Spread (**)

Directed by: David Mackenzie
Starring: Ashton Kutcher, Anne Heche, Margarita Levieva, Sebastian Stan, Ashley Johnson

Seen: March 21st 2010


** Out of ****


Spread starts interestingly enough; Nikki (Kutcher) telling of his ambitions when he first came to L.A. In short he was planning on becoming rich and sleeping with many beautiful women, and while telling the audience how many fail in this endeavour, he makes it clear that he got all he wanted from his Los Angeles occupation. We see Nikki looking fashionable (not my type of fashionable, but probably some fashion magazine’s cut-out representation…) while trolling nightclubs for women, mentioning that he is looking for something specific tonight, not just another fling.


This something specific turns out to be someone rich-looking, that he can attach himself to and in the process get a roof over his head for a while. Nikki is a gigolo, is unemployed, and does not own a car or a home. He charms Samantha (Heche) into taking him home, and he takes the viewer on a tour through his book of tricks he employs to get to a point where she trusts him. Samantha seems really in love with Nikki, who is obviously only in it for the money, the smart house, the smart car, and nothing else. It doesn’t take Nikki too long to start denting that built-up trust, and before long he is after someone else, Heather (Levieva), a waitress (not his next mark) at a diner. Is Nikki in for a change? For something that might for him become a true relationship; in direct opposition to the vacuous life he has been living up to now? All is not that easy, as Heather brings more complication and realisation to his life than he could have thought possible, or would have wanted. Nikki is so selfish in fact, that he leaves behind a trial of broken people wherever he goes – his best friends Harry (Stan) and Eva (Johnson) basically lock him out, while Heather is the only one who understands him, if only in part. The voice of truth for Nikki also comes from the strangest of places: an invisible extra option, a character that up to now did not have any role to play in the movie – which just goes to show how eager anyone at the right place in life can be for a guiding voice.

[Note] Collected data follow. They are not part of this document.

Lemma inv_replace R m m' base l1 os ms l2 :
  inv0 R m base (l1 ++ os ++ l2) → os ≠ [] → ms ≠ [] → hd_addr ms 0 = hd_addr os 0 →
  bseg m' (last_addr l1 0) ms (hd_addr l2 0) → bseg m' (last_addr ms 0) l2 0 →
  (∀ b, b ∈ l1 → ∀ x, b_addr b <= x < b_addr b + 32 → m' x = m x) →
  Forall blk_ok ms → apart ms → (∀ c x, c ∈ ms → in_blk c x → ∃ o, o ∈ os ∧ in_blk o x) →
  inv0 R m' base (l1 ++ ms ++ l2).
Proof.
  intros [Hb Hs Hok Hap Hcov] Hos Hms Hhd Hsm Hs2 Hm1 Hokm Hapm Hsub.
  apply Forall_app in Hok as [Hok1 Hok]. apply Forall_app in Hok as [Hoko Hok2].
  apply Forall_app in Hcov as [Hcov1 Hcov]. apply Forall_app in Hcov as [Hcovo Hcov2].
  apply apart_app in Hap as (Ha1 & Ha & Ha12). apply apart_app in Ha as (_ & Ha2 & Hao2).
  apply bseg_app in Hs as [Hs1 _].
  rewrite Forall_forall in Hok1, Hoko, Hok2, Hcov1, Hcovo, Hcov2, Ha12, Hao2.
  assert (Hout : ∀ c d x, c ∈ ms → (d ∈ l1 ∨ d ∈ l2) → in_blk c x → in_blk d x → False).
  { intros c d x Hc Hd Hcx Hdx. destruct (Hsub c x Hc Hcx) as (o & Ho & Hox). destruct Hd as [Hd|Hd].
    - specialize (Ha12 d Hd). rewrite Forall_forall in Ha12. eapply (sep_disjoint d o x); [apply Ha12|done..]. by apply elem_of_app; left.
    - specialize (Hao2 o Ho). rewrite Forall_forall in Hao2. eapply (sep_disjoint o d x); [by apply Hao2|done..]. }
  assert (∀ n, hd_addr (ms ++ l2) n = hd_addr (os ++ l2) n) as Hhd'.
  { intros n. destruct ms, os; done. }
  split.
  - rewrite Hb. destruct l1; [|done]. simpl. by rewrite Hhd'.
  - apply bseg_app. split; [rewrite Hhd'; by eapply bseg_ext|]. apply bseg_app. split; [done|].
    replace (last_addr ms (last_addr l1 0)) with (last_addr ms 0); [done|].
    unfold last_addr at 1 2. destruct (last ms) eqn:E; [done|]. by apply last_None in E.
  - rewrite !Forall_app, !Forall_forall. split_and!; [done| |done]. by apply Forall_forall.
  - rewrite Forall_forall in Hokm. apply apart_app. split; [done|]. split.
    + apply apart_app. split; [done|]. split; [done|]. apply Forall_forall. intros c Hc. apply Forall_forall. intros d Hd.
      apply sep_points; [by apply Hokm|by apply Hok2|]. intros x. apply Hout; auto.
    + apply Forall_forall. intros d Hd. apply Forall_forall. intros c [Hc|Hc]%elem_of_app.
      * apply sep_points; [by apply Hok1|by apply Hokm|]. intros x H1 H2. eapply Hout; eauto.
      * specialize (Ha12 d Hd). rewrite Forall_forall in Ha12. apply Ha12, elem_of_app. by right.
  - rewrite !Forall_app, !Forall_forall. split_and!; [done| |done].
    intros c Hc x Hx. destruct (Hsub c x Hc Hx) as (o & Ho & Hox). by apply (Hcovo o Ho).
Qed.

Lemma inv_mid R m base l1 b l2 : inv0 R m base (l1 ++ b :: l2) →
  hdr_is m b (last_addr l1 0) (hd_addr l2 0) ∧ bseg m (b_addr b) l2 0 ∧ blk_ok b ∧ Forall blk_ok l1 ∧ Forall blk_ok l2.
Proof.
  intros [_ Hs Hok _ _]. apply bseg_app in Hs as [_ Hs]. cbn [bseg] in Hs. apply Forall_app in Hok as [? Hok].
  apply Forall_cons in Hok as [? ?]. tauto.
Qed.
Lemma last_addr_ok l : Forall blk_ok l → 0 <= last_addr l 0 < 2 ^ 47.
Proof.
  intros H. unfold last_addr. destruct (last l) as [b|] eqn:E; [|lia].
  apply last_Some in E as [l' ->]. apply Forall_app in H as [_ H]. apply Forall_cons in H as [H _].
  unfold blk_ok, b_end in H. lia.
Qed.
Lemma hd_addr_ok l : Forall blk_ok l → 0 <= hd_addr l 0 < 2 ^ 47 ∧ (hd_addr l 0 = 0 ↔ l = []).
Proof.
  intros H. destruct l as [|b l]; [simpl; split; [lia|done]|]. apply Forall_cons in H as [H _].
  unfold blk_ok, b_end in H. simpl. split; [lia|]. split; [lia|done].
Qed.

(** *** Carving a block for use *)

Definition split_mem (m : mem) (b n : Z) : mem :=
  let sz := load64 m b in
  if u64 (n + 32 + 16) <=? sz then
    let nb := u64 (b + 32 + n) in
    let m := store64 m nb (u64 (sz - n - 32)) in
    let m := store64 m (nb + 8) (load64 m (b + 8)) in
    let m := store64 m (nb + 16) b in
    let m := store32 m (nb + 24) 1 in
    let m := store32 m (nb + 28) MAGIC in
    let m := if load64 m (nb + 8) =? 0 then m else store64 m (load64 m (nb + 8) + 16) nb in
    store64 (store64 m b n) (b + 8) nb
  else m.
Lemma split_block_run {K} (s : ust K) b n : split_block b n s = Done (tt, set_um (split_mem (um s) b n) s).
Proof.
  unfold split_block, blk_size, rd64. unfold bind at 1. unfold gets at 1. cbv beta iota. unfold split_mem.
  change BLOCK_HEADER_SIZE with 32. change ALIGNMENT with 16. cbv zeta.
  destruct (u64 (n + 32 + 16) <=? load64 (um s) b); [|by destruct s].
  unfold blk_next, set_size, set_next, set_prev, set_free, set_magic, rd64, wr64, wr32, bind, gets, modify, ret.
  cbn [um set_um]. match goal with |- context [?x =? 0] => destruct (x =? 0) end; reflexivity.
Qed.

Spread has high ambitions, which are only almost reached in a few small moments. In its quest to display the life of a Hollywood gigolo the movie comes perilously close to an adult film during its first half, which is a pity, since most audience members would be lost before the meat of the story is dealt with; either through complete shut-down to possible input the story might give, or through audience members walking out on something that does not meet expectations (which would not be completely unjustified). But then again it is not that much of a pity since the movie does not give a significant enough emotional pay-off during its second half to justify even a bit of what came first. In effect, Spread is more of a futile attempt to celebrate the emptiness Hollywood so often seems to be, rather than an influential social commentary of it. Not a date movie at all, Spread comes close to not being an anytime movie at all.